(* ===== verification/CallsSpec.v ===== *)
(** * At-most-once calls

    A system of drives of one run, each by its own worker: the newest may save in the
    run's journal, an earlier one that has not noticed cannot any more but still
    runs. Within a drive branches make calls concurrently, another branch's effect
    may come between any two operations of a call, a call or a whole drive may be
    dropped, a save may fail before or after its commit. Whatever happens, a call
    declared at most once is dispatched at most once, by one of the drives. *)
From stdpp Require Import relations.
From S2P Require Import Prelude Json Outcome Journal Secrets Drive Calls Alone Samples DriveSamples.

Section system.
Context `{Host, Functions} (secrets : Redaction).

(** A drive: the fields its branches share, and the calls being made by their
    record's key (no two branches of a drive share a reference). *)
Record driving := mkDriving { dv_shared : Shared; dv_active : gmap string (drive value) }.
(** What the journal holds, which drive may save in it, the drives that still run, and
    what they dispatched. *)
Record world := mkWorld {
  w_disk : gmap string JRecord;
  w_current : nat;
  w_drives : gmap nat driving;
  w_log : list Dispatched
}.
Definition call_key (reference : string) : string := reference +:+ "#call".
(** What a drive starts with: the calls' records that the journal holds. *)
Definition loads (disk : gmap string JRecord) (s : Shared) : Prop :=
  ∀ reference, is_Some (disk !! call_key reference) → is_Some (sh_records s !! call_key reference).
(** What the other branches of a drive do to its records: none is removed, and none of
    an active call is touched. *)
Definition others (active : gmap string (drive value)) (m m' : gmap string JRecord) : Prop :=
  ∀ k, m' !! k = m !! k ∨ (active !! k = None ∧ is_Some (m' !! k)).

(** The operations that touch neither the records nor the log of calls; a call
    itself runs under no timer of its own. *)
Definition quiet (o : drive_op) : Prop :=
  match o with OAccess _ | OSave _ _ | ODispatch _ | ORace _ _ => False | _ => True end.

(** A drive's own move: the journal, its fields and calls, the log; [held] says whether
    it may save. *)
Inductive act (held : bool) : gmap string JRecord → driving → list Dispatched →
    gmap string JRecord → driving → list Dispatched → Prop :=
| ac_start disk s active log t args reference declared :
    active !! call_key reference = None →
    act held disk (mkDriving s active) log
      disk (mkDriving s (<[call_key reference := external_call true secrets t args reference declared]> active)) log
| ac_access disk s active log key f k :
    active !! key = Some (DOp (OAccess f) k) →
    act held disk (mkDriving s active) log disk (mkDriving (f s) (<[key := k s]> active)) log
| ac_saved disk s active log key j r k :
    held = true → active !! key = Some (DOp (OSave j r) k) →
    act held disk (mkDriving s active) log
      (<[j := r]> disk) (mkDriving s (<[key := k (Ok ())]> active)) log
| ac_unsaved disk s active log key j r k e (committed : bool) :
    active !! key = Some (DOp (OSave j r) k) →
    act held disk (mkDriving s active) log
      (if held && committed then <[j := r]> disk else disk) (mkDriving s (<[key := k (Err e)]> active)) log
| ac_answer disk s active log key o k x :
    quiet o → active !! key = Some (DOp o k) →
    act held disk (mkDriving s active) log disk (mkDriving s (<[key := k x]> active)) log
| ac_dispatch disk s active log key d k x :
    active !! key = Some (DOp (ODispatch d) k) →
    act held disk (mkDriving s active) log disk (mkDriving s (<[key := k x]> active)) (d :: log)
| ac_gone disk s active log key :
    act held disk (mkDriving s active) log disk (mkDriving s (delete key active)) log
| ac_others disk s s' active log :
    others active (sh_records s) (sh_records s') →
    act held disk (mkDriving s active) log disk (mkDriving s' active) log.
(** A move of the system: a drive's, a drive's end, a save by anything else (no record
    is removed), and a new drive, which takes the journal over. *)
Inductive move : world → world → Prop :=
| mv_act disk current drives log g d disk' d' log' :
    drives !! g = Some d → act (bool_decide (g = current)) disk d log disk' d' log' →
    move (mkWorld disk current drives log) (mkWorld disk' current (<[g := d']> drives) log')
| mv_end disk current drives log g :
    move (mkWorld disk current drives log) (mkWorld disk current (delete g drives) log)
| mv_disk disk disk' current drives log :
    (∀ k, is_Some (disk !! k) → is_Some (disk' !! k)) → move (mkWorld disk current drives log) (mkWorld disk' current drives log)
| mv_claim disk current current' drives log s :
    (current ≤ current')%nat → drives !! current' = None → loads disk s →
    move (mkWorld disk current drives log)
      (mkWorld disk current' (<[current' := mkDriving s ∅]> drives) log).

==

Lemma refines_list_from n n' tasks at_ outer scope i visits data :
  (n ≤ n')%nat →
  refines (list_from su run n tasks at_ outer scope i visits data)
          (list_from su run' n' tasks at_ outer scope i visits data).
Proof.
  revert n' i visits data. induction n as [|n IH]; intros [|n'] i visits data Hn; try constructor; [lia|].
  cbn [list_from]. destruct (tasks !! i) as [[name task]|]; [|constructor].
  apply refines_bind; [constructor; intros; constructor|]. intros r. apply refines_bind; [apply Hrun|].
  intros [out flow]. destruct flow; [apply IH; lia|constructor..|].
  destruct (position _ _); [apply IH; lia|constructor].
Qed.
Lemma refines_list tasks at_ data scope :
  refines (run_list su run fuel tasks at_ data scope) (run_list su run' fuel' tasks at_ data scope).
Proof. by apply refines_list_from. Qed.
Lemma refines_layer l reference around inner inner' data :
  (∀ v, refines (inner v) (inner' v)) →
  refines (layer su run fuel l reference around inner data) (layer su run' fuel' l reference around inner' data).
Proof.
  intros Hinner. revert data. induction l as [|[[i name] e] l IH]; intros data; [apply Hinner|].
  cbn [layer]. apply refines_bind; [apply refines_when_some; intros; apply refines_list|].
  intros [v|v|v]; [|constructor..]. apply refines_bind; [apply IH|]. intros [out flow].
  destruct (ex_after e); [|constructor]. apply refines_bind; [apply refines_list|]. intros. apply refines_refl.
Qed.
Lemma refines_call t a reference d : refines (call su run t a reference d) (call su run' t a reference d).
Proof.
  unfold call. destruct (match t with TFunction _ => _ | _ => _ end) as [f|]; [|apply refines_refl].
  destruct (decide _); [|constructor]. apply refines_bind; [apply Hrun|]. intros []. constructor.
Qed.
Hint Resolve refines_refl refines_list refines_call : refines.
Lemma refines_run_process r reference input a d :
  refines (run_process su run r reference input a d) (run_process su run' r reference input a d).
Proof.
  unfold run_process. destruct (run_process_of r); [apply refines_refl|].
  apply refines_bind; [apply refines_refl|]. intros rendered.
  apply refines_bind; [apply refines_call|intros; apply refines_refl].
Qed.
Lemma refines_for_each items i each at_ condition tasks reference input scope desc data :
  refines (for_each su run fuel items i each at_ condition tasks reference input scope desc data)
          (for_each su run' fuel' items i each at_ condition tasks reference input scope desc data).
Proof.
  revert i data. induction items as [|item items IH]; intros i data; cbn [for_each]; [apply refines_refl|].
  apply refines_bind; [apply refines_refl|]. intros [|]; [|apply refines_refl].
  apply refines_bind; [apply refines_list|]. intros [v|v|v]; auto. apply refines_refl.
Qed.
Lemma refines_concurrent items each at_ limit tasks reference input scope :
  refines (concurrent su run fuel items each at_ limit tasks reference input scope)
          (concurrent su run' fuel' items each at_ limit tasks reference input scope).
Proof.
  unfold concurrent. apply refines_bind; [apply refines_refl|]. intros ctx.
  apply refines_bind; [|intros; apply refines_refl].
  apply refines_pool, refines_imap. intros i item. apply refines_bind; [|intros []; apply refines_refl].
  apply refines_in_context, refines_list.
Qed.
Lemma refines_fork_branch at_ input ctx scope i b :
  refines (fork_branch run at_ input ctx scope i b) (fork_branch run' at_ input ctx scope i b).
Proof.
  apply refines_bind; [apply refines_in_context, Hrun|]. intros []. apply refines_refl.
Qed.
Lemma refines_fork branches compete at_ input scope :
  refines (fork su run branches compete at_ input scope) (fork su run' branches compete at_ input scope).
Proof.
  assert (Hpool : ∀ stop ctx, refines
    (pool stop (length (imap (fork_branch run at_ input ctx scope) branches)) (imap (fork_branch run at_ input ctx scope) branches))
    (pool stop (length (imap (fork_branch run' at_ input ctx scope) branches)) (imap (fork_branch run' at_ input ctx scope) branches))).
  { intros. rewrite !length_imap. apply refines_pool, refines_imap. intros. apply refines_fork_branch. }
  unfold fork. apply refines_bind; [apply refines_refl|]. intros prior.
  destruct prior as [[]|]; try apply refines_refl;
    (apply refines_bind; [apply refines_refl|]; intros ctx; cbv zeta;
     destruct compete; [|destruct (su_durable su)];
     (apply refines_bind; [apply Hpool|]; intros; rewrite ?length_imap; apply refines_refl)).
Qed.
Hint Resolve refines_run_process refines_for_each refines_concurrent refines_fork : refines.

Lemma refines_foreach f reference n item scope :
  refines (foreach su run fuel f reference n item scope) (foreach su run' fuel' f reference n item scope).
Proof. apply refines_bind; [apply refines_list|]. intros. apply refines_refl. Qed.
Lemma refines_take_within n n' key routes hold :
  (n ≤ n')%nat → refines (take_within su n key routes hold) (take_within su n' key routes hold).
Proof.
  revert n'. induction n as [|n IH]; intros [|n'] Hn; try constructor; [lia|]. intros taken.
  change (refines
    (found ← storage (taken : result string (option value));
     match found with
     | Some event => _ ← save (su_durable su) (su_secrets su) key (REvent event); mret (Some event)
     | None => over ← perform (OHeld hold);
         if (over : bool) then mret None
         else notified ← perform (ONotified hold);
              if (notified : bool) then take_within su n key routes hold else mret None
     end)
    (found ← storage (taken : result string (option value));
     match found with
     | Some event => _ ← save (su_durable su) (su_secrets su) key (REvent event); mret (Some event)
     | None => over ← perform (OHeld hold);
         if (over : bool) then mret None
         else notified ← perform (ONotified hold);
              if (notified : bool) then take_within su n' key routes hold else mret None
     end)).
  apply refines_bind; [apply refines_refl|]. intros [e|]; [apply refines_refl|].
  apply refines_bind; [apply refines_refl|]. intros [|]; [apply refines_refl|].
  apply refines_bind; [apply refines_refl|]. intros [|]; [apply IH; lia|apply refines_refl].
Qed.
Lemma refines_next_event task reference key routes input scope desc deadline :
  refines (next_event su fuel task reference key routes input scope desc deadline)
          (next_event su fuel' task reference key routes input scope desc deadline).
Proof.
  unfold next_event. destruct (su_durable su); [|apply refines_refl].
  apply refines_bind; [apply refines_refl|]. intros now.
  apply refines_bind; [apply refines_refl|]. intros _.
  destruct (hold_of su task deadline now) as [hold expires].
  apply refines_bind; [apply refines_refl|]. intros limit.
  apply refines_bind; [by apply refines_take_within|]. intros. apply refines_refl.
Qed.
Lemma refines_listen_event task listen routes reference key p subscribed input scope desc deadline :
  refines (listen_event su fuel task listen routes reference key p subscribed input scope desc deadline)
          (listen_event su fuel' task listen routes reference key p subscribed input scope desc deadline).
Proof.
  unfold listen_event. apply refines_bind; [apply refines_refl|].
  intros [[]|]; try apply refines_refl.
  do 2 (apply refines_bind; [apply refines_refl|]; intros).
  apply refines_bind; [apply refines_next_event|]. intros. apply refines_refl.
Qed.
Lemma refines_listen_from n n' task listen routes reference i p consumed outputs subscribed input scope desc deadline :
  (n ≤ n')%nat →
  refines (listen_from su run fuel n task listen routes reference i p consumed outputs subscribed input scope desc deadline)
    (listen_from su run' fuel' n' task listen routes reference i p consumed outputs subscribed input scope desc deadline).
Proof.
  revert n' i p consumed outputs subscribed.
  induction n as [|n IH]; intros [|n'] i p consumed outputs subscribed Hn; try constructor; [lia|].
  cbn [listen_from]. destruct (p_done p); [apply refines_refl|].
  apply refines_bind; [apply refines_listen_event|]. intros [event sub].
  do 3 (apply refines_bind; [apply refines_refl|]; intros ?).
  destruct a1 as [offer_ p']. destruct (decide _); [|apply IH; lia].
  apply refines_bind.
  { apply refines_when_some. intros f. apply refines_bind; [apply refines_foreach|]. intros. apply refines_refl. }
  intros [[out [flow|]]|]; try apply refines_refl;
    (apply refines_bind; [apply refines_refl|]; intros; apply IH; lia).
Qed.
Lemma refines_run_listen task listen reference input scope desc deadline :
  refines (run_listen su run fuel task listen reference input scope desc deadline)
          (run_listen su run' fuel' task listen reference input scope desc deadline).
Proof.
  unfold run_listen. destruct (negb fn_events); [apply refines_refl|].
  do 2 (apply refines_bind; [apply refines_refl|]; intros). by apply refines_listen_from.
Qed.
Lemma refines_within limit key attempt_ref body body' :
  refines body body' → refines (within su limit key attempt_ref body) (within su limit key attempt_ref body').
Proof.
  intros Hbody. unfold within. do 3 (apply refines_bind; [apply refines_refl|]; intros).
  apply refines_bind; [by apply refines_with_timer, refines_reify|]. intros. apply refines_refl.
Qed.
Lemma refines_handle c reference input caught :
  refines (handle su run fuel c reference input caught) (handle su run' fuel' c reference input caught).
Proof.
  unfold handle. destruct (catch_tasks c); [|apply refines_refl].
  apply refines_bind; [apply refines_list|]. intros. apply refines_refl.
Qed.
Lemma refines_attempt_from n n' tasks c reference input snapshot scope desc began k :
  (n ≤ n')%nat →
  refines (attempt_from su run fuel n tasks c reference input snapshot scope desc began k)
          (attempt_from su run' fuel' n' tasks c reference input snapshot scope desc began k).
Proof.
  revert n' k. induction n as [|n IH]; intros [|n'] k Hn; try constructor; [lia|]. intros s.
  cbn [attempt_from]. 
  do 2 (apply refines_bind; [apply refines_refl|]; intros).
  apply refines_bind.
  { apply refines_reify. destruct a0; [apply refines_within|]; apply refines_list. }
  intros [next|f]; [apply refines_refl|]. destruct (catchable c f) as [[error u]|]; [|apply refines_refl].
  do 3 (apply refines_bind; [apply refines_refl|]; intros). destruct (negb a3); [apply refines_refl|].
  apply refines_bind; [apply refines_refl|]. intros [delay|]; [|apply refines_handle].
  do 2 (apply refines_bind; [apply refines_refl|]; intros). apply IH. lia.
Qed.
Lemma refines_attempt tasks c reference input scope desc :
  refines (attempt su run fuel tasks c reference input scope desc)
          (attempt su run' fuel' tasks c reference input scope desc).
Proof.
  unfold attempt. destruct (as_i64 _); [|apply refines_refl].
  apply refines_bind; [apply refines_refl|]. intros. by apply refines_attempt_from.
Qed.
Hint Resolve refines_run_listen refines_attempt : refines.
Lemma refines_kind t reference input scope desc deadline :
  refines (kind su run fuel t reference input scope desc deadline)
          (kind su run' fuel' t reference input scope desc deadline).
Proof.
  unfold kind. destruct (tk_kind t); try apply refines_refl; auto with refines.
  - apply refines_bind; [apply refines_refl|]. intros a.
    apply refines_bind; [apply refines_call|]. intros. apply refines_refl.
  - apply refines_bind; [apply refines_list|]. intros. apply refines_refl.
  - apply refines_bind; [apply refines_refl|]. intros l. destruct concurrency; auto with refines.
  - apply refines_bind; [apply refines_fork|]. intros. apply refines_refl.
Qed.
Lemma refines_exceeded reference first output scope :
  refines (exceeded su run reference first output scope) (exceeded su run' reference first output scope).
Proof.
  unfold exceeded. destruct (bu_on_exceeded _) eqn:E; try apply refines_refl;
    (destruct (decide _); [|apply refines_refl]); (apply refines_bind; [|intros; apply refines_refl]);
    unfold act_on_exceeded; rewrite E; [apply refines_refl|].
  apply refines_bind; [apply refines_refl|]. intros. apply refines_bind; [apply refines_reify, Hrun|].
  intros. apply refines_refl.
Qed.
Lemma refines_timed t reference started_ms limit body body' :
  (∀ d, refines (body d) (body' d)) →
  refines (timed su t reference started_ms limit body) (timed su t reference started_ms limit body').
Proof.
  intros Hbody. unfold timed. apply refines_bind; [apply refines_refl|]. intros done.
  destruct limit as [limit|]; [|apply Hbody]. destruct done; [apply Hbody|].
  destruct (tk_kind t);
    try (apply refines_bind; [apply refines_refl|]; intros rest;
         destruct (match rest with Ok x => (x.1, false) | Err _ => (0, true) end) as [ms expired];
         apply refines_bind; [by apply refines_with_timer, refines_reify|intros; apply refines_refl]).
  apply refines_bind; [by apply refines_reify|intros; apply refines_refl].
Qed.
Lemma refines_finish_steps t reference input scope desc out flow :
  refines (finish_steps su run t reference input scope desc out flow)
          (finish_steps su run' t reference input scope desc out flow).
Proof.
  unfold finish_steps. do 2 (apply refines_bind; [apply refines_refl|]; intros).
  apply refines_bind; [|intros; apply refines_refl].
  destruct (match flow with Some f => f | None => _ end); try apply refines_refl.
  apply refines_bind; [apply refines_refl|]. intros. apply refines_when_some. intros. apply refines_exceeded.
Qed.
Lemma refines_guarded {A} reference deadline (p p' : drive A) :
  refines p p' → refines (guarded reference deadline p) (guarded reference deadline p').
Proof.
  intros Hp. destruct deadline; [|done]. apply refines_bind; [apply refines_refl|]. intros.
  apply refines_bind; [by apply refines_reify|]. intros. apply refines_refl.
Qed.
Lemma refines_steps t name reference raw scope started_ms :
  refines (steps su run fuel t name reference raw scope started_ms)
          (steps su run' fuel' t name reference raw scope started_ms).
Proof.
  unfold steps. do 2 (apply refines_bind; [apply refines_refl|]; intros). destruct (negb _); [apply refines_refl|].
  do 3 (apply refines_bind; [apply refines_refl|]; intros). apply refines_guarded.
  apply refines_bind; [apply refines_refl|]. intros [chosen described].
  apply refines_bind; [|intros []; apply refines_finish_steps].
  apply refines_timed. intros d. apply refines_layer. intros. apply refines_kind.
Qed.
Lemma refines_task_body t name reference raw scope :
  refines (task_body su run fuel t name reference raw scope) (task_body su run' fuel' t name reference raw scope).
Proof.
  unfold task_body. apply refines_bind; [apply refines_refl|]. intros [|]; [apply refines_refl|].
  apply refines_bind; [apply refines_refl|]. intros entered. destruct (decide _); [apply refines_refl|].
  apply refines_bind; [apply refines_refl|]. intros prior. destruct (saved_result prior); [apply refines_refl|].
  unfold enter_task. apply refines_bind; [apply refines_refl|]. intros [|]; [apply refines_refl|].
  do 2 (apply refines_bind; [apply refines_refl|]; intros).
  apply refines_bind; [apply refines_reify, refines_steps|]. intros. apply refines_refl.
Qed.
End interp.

Directions:
Look above for the line holding "is_Some (m' !! k))." and the line holding "active !! key = Some (DOp (ODispatch", then output exactly those two lines and every line between them, nothing more.

Output of the task:
  ∀ k, m' !! k = m !! k ∨ (active !! k = None ∧ is_Some (m' !! k)).

(** The operations that touch neither the records nor the log of calls; a call
    itself runs under no timer of its own. *)
Definition quiet (o : drive_op) : Prop :=
  match o with OAccess _ | OSave _ _ | ODispatch _ | ORace _ _ => False | _ => True end.

(** A drive's own move: the journal, its fields and calls, the log; [held] says whether
    it may save. *)
Inductive act (held : bool) : gmap string JRecord → driving → list Dispatched →
    gmap string JRecord → driving → list Dispatched → Prop :=
| ac_start disk s active log t args reference declared :
    active !! call_key reference = None →
    act held disk (mkDriving s active) log
      disk (mkDriving s (<[call_key reference := external_call true secrets t args reference declared]> active)) log
| ac_access disk s active log key f k :
    active !! key = Some (DOp (OAccess f) k) →
    act held disk (mkDriving s active) log disk (mkDriving (f s) (<[key := k s]> active)) log
| ac_saved disk s active log key j r k :
    held = true → active !! key = Some (DOp (OSave j r) k) →
    act held disk (mkDriving s active) log
      (<[j := r]> disk) (mkDriving s (<[key := k (Ok ())]> active)) log
| ac_unsaved disk s active log key j r k e (committed : bool) :
    active !! key = Some (DOp (OSave j r) k) →
    act held disk (mkDriving s active) log
      (if held && committed then <[j := r]> disk else disk) (mkDriving s (<[key := k (Err e)]> active)) log
| ac_answer disk s active log key o k x :
    quiet o → active !! key = Some (DOp o k) →
    act held disk (mkDriving s active) log disk (mkDriving s (<[key := k x]> active)) log
| ac_dispatch disk s active log key d k x :
    active !! key = Some (DOp (ODispatch d) k) →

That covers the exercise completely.